━━ Recorded information ━━
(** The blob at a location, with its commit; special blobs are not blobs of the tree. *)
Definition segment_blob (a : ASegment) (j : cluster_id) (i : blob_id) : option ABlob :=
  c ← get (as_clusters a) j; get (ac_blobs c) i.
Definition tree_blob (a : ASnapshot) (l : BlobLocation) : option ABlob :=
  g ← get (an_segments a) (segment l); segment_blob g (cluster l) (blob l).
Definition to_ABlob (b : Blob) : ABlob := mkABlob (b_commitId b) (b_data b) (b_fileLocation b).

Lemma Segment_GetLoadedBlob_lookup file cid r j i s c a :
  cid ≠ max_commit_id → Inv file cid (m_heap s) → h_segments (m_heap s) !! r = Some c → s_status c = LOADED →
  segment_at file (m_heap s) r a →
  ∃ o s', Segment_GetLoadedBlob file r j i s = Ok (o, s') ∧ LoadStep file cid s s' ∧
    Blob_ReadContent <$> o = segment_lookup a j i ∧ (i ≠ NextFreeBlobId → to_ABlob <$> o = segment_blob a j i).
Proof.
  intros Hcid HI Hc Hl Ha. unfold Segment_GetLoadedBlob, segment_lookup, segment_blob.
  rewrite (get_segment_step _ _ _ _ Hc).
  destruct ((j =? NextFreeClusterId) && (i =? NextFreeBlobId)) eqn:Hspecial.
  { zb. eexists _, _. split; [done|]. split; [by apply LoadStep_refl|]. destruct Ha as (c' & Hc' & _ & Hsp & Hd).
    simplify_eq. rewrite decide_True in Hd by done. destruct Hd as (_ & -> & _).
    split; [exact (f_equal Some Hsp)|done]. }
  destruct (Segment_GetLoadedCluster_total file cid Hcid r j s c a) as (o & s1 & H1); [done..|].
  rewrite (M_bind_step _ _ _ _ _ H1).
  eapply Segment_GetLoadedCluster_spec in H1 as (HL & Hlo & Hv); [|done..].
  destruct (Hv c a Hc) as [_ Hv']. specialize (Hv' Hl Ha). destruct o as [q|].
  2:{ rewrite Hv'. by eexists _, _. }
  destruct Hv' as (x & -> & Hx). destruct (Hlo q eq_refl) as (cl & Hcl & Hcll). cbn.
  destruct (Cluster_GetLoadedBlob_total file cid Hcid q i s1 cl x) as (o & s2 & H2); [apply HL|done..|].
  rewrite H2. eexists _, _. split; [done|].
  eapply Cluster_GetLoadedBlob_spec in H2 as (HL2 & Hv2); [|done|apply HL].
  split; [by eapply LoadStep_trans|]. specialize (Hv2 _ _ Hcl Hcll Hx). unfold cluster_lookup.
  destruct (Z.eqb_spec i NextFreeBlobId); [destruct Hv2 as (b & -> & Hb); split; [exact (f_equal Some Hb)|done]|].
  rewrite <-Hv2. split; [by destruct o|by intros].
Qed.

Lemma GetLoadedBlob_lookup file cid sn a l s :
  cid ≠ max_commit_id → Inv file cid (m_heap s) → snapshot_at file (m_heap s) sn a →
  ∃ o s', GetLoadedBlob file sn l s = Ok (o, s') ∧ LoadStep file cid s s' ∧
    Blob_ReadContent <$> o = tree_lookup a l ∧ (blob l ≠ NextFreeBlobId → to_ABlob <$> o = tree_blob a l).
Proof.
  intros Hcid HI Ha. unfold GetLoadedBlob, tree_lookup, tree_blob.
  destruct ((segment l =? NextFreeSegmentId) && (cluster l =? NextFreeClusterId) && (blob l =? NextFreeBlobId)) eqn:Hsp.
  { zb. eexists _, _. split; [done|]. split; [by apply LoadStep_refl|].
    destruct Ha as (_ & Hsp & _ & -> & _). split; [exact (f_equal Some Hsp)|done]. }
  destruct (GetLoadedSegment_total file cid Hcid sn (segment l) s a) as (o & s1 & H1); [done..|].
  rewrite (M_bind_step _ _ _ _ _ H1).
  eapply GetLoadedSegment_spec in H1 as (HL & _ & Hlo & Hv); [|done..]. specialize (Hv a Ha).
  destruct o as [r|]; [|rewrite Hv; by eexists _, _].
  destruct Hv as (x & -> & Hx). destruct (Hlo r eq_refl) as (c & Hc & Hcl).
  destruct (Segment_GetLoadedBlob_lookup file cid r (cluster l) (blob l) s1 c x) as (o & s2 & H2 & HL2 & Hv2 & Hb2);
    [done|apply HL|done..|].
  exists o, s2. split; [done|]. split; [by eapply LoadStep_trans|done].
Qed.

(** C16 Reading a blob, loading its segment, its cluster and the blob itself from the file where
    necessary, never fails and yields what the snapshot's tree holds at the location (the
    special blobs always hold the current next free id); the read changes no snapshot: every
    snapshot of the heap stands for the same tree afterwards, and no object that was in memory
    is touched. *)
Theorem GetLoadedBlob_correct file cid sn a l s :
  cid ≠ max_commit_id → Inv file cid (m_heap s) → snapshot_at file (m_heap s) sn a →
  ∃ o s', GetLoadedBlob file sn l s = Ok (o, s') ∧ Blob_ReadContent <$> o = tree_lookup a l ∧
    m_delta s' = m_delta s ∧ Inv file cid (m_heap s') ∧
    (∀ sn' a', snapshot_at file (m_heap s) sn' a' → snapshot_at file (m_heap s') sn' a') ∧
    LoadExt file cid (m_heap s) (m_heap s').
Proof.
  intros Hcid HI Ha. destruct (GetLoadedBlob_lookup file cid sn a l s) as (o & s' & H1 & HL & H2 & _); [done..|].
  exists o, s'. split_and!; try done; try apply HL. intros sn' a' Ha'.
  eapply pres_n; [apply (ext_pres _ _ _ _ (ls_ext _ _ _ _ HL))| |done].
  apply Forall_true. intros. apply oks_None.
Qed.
━━━
━━ Recorded information ━━
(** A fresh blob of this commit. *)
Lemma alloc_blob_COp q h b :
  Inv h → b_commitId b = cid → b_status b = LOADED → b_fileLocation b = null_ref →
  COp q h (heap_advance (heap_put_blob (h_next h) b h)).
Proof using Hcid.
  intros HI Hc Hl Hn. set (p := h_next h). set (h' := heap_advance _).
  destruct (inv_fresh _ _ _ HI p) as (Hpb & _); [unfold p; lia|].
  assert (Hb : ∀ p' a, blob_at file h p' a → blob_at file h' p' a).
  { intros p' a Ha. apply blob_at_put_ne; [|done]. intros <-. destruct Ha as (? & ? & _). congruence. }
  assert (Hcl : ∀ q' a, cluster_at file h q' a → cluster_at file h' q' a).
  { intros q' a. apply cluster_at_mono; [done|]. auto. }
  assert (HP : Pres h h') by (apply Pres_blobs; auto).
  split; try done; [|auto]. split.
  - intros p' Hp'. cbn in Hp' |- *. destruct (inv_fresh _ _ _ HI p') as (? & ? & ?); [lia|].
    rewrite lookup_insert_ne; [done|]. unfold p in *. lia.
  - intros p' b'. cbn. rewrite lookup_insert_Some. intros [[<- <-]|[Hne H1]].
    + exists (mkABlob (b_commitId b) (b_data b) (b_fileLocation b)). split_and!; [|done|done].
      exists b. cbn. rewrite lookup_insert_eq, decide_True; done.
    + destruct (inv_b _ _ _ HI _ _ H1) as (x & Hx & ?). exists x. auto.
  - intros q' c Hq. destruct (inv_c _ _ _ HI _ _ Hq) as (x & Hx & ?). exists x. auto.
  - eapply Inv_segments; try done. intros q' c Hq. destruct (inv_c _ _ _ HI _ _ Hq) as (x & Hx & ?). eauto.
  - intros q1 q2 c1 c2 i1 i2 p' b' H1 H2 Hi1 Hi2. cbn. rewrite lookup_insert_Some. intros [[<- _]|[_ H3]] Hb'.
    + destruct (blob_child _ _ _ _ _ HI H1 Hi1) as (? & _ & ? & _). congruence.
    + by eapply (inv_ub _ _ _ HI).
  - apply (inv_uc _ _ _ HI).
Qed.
━━━
__Problem statement__:
Repeat, character for character, the lines of the material above from the line with "intros Hcid HI Ha. unfold" through the line with "necessary, never fails".

__Completed task__:
  intros Hcid HI Ha. unfold GetLoadedBlob, tree_lookup, tree_blob.
  destruct ((segment l =? NextFreeSegmentId) && (cluster l =? NextFreeClusterId) && (blob l =? NextFreeBlobId)) eqn:Hsp.
  { zb. eexists _, _. split; [done|]. split; [by apply LoadStep_refl|].
    destruct Ha as (_ & Hsp & _ & -> & _). split; [exact (f_equal Some Hsp)|done]. }
  destruct (GetLoadedSegment_total file cid Hcid sn (segment l) s a) as (o & s1 & H1); [done..|].
  rewrite (M_bind_step _ _ _ _ _ H1).
  eapply GetLoadedSegment_spec in H1 as (HL & _ & Hlo & Hv); [|done..]. specialize (Hv a Ha).
  destruct o as [r|]; [|rewrite Hv; by eexists _, _].
  destruct Hv as (x & -> & Hx). destruct (Hlo r eq_refl) as (c & Hc & Hcl).
  destruct (Segment_GetLoadedBlob_lookup file cid r (cluster l) (blob l) s1 c x) as (o & s2 & H2 & HL2 & Hv2 & Hb2);
    [done|apply HL|done..|].
  exists o, s2. split; [done|]. split; [by eapply LoadStep_trans|done].
Qed.

(** C16 Reading a blob, loading its segment, its cluster and the blob itself from the file where
    necessary, never fails and yields what the snapshot's tree holds at the location (the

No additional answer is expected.